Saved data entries
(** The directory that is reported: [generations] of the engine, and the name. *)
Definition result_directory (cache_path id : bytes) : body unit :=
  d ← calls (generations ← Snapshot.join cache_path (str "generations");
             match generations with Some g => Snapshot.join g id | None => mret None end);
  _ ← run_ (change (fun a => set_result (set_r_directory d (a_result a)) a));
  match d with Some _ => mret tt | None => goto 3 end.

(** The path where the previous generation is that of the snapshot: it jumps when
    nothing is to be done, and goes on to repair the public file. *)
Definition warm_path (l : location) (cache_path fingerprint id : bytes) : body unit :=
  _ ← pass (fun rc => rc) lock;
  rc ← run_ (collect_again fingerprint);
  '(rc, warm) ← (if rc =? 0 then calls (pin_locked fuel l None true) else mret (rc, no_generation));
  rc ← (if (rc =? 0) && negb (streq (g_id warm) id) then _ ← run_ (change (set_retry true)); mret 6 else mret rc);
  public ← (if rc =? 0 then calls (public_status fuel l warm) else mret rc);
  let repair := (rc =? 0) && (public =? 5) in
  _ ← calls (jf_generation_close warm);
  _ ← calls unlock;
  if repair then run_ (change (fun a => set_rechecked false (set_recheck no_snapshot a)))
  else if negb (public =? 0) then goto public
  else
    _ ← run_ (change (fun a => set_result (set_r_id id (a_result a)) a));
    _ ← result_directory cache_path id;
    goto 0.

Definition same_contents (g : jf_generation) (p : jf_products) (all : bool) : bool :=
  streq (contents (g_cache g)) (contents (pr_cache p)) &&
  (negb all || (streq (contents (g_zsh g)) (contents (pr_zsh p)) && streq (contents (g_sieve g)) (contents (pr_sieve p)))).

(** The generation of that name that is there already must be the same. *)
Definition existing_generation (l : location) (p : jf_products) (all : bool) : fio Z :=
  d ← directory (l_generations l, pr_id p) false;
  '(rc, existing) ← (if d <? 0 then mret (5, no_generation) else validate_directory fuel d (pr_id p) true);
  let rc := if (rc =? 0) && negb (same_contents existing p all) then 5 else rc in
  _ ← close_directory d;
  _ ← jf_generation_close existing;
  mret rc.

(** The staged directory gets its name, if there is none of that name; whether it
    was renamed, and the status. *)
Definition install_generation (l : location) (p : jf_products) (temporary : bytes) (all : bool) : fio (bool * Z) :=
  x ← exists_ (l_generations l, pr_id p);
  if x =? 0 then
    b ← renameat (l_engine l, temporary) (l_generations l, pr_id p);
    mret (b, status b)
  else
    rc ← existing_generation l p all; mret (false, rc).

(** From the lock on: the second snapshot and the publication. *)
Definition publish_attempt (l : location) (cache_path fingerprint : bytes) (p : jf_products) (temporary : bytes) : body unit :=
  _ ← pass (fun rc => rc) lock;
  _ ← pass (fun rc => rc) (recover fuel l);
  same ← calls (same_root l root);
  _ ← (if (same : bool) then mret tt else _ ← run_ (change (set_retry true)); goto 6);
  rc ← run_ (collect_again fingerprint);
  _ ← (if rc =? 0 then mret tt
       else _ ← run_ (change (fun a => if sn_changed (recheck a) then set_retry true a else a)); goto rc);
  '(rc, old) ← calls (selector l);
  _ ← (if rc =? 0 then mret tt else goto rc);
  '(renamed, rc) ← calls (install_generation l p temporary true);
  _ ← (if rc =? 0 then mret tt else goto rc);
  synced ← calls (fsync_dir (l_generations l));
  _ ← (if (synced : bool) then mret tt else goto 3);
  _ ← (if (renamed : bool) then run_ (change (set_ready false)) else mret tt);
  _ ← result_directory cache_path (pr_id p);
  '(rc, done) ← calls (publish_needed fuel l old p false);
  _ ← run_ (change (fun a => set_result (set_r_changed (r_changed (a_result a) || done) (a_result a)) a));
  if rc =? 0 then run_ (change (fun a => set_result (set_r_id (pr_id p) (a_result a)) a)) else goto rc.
* * *
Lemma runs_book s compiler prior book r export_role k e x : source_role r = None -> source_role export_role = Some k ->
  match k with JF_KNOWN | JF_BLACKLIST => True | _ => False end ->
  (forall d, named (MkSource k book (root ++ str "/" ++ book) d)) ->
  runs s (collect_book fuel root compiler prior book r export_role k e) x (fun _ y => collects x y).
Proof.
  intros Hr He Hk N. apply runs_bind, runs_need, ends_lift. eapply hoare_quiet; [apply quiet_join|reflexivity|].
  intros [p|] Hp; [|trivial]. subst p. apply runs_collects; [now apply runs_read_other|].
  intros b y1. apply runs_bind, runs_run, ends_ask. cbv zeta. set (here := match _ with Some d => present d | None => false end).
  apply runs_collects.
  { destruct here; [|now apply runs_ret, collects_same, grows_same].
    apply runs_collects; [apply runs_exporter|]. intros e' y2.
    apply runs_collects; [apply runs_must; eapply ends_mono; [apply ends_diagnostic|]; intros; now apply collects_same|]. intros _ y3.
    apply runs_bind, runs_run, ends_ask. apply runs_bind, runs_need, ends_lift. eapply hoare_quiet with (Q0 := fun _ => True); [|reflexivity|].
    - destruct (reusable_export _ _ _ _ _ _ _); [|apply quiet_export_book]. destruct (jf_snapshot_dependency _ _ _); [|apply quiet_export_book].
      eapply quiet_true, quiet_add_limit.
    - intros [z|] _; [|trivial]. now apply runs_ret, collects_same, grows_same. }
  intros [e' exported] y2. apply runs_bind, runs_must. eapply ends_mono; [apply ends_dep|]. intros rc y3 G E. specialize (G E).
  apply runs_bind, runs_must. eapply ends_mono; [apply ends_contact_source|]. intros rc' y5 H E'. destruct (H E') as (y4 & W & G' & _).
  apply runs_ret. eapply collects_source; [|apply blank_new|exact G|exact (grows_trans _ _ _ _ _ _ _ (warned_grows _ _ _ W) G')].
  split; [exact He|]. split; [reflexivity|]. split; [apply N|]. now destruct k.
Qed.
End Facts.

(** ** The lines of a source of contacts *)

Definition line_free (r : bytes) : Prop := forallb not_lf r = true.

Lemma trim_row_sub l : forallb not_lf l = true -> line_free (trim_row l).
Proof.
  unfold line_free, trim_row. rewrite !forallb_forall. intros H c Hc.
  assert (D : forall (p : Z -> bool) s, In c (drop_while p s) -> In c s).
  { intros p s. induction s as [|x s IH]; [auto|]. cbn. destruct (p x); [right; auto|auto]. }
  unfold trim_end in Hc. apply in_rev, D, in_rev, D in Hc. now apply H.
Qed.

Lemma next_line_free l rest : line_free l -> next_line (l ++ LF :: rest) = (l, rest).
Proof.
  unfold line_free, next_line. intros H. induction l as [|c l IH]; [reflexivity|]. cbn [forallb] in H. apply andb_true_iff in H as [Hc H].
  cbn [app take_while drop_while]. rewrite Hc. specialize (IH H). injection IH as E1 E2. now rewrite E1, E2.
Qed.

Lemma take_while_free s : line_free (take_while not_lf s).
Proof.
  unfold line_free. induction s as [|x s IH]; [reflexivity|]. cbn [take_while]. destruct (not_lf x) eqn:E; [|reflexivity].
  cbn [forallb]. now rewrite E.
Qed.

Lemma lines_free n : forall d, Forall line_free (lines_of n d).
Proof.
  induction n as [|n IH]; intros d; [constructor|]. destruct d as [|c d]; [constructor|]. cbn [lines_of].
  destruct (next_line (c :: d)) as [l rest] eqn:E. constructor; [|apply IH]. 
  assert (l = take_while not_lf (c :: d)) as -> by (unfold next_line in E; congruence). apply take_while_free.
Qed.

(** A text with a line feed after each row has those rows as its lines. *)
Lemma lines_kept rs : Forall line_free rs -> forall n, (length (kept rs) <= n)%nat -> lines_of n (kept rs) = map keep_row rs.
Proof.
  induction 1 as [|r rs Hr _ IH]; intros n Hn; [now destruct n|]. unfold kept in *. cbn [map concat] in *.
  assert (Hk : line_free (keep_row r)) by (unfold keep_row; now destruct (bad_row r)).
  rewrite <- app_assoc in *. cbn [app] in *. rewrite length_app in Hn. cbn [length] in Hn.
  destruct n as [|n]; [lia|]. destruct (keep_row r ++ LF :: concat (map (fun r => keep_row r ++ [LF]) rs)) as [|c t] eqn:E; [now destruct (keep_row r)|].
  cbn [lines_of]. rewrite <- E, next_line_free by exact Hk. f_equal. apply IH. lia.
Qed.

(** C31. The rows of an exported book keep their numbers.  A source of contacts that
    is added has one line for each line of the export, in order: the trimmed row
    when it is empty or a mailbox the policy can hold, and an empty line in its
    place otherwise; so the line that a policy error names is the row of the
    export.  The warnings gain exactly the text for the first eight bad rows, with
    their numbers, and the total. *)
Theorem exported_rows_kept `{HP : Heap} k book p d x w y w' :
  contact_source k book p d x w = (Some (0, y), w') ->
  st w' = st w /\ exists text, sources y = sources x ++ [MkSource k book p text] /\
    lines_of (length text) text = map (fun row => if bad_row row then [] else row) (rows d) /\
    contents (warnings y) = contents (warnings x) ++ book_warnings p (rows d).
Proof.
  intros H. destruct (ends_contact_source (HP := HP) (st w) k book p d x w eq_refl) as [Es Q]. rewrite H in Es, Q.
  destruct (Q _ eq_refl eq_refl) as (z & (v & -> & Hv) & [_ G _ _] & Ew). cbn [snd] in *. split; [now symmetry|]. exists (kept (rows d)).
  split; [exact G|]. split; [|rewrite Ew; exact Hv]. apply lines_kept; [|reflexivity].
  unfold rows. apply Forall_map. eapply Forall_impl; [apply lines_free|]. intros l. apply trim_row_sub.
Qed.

# [How to complete this task]
Send back an exact copy of only the lines from the line with "public ← (if" up to and including the line with "(pr_id p) true);" in the data above.

# [Task result]
  public ← (if rc =? 0 then calls (public_status fuel l warm) else mret rc);
  let repair := (rc =? 0) && (public =? 5) in
  _ ← calls (jf_generation_close warm);
  _ ← calls unlock;
  if repair then run_ (change (fun a => set_rechecked false (set_recheck no_snapshot a)))
  else if negb (public =? 0) then goto public
  else
    _ ← run_ (change (fun a => set_result (set_r_id id (a_result a)) a));
    _ ← result_directory cache_path id;
    goto 0.

Definition same_contents (g : jf_generation) (p : jf_products) (all : bool) : bool :=
  streq (contents (g_cache g)) (contents (pr_cache p)) &&
  (negb all || (streq (contents (g_zsh g)) (contents (pr_zsh p)) && streq (contents (g_sieve g)) (contents (pr_sieve p)))).

(** The generation of that name that is there already must be the same. *)
Definition existing_generation (l : location) (p : jf_products) (all : bool) : fio Z :=
  d ← directory (l_generations l, pr_id p) false;
  '(rc, existing) ← (if d <? 0 then mret (5, no_generation) else validate_directory fuel d (pr_id p) true);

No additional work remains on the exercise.